(Extracted data entries)
[Start of Attachment]

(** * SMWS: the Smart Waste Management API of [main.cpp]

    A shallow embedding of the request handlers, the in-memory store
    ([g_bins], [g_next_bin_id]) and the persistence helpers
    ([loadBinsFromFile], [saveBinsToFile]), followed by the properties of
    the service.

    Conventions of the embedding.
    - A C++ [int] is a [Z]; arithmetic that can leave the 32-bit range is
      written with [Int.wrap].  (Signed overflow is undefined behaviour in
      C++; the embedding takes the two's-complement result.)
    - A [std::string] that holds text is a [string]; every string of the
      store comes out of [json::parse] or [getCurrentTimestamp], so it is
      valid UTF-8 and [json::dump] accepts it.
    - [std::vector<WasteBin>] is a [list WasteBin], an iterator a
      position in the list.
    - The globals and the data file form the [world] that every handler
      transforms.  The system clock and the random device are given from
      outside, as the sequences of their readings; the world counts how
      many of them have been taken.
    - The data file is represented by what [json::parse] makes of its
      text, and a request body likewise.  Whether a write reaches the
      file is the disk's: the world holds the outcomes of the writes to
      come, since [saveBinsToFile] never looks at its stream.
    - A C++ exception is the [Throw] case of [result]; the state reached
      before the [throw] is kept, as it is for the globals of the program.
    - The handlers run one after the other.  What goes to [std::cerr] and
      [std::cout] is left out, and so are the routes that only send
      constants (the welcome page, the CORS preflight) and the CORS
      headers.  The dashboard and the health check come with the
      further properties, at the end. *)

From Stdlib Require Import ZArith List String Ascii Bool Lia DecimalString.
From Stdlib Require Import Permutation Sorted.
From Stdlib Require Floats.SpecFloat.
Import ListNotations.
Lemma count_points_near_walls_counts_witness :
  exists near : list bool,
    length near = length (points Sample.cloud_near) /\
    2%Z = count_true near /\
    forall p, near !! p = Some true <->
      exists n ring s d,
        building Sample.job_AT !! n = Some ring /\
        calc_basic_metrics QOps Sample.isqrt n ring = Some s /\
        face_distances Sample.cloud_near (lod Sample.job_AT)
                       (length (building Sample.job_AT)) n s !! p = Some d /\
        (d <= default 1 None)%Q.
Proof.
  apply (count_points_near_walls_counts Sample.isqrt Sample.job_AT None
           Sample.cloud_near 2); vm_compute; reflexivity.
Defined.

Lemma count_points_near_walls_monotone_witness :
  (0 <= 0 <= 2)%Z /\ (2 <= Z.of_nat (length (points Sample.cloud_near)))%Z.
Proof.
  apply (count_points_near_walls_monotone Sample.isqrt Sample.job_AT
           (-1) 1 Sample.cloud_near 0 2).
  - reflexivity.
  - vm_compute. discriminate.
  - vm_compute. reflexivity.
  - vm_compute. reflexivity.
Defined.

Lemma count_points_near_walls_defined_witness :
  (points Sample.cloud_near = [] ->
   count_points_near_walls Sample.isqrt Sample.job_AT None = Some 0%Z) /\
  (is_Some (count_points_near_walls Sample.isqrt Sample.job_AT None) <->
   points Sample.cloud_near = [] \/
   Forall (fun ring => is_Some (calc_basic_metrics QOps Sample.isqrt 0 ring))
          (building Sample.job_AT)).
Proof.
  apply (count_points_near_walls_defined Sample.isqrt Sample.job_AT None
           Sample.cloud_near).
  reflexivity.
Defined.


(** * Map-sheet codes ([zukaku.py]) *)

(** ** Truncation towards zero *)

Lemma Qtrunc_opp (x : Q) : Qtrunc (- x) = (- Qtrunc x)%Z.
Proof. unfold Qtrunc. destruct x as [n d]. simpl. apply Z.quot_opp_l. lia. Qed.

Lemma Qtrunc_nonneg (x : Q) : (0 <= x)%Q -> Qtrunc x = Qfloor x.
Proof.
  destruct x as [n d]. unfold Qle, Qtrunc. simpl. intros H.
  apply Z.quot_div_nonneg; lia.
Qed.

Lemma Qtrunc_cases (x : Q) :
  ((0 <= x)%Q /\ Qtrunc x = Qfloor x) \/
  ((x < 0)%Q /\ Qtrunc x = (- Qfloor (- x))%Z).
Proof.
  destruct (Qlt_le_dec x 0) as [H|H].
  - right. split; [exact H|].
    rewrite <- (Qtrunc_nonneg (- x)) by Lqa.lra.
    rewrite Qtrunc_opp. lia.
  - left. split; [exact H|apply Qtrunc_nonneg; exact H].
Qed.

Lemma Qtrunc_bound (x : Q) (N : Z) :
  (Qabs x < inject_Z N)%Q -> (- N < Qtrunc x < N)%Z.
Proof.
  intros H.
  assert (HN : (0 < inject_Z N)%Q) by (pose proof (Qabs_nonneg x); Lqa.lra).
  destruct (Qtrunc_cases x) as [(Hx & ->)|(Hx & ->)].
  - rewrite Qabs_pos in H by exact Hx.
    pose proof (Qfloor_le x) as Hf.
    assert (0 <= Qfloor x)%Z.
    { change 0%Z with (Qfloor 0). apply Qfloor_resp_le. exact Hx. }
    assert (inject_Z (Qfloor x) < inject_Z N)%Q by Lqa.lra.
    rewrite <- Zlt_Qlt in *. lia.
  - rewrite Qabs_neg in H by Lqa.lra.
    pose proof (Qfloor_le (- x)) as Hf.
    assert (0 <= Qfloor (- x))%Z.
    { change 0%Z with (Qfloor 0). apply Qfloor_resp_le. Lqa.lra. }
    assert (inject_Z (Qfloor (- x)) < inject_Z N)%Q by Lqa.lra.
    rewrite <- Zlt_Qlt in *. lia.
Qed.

[End of Attachment]

WHAT THIS TASK INVOLVES
Retype exactly the lines of the data above that fall between the line with "valid UTF-8 and" and the line with "face_distances Sample.cloud_near (lod", inclusive, and add nothing.

EXPECTED OUTPUT
      valid UTF-8 and [json::dump] accepts it.
    - [std::vector<WasteBin>] is a [list WasteBin], an iterator a
      position in the list.
    - The globals and the data file form the [world] that every handler
      transforms.  The system clock and the random device are given from
      outside, as the sequences of their readings; the world counts how
      many of them have been taken.
    - The data file is represented by what [json::parse] makes of its
      text, and a request body likewise.  Whether a write reaches the
      file is the disk's: the world holds the outcomes of the writes to
      come, since [saveBinsToFile] never looks at its stream.
    - A C++ exception is the [Throw] case of [result]; the state reached
      before the [throw] is kept, as it is for the globals of the program.
    - The handlers run one after the other.  What goes to [std::cerr] and
      [std::cout] is left out, and so are the routes that only send
      constants (the welcome page, the CORS preflight) and the CORS
      headers.  The dashboard and the health check come with the
      further properties, at the end. *)

From Stdlib Require Import ZArith List String Ascii Bool Lia DecimalString.
From Stdlib Require Import Permutation Sorted.
From Stdlib Require Floats.SpecFloat.
Import ListNotations.
Lemma count_points_near_walls_counts_witness :
  exists near : list bool,
    length near = length (points Sample.cloud_near) /\
    2%Z = count_true near /\
    forall p, near !! p = Some true <->
      exists n ring s d,
        building Sample.job_AT !! n = Some ring /\
        calc_basic_metrics QOps Sample.isqrt n ring = Some s /\
        face_distances Sample.cloud_near (lod Sample.job_AT)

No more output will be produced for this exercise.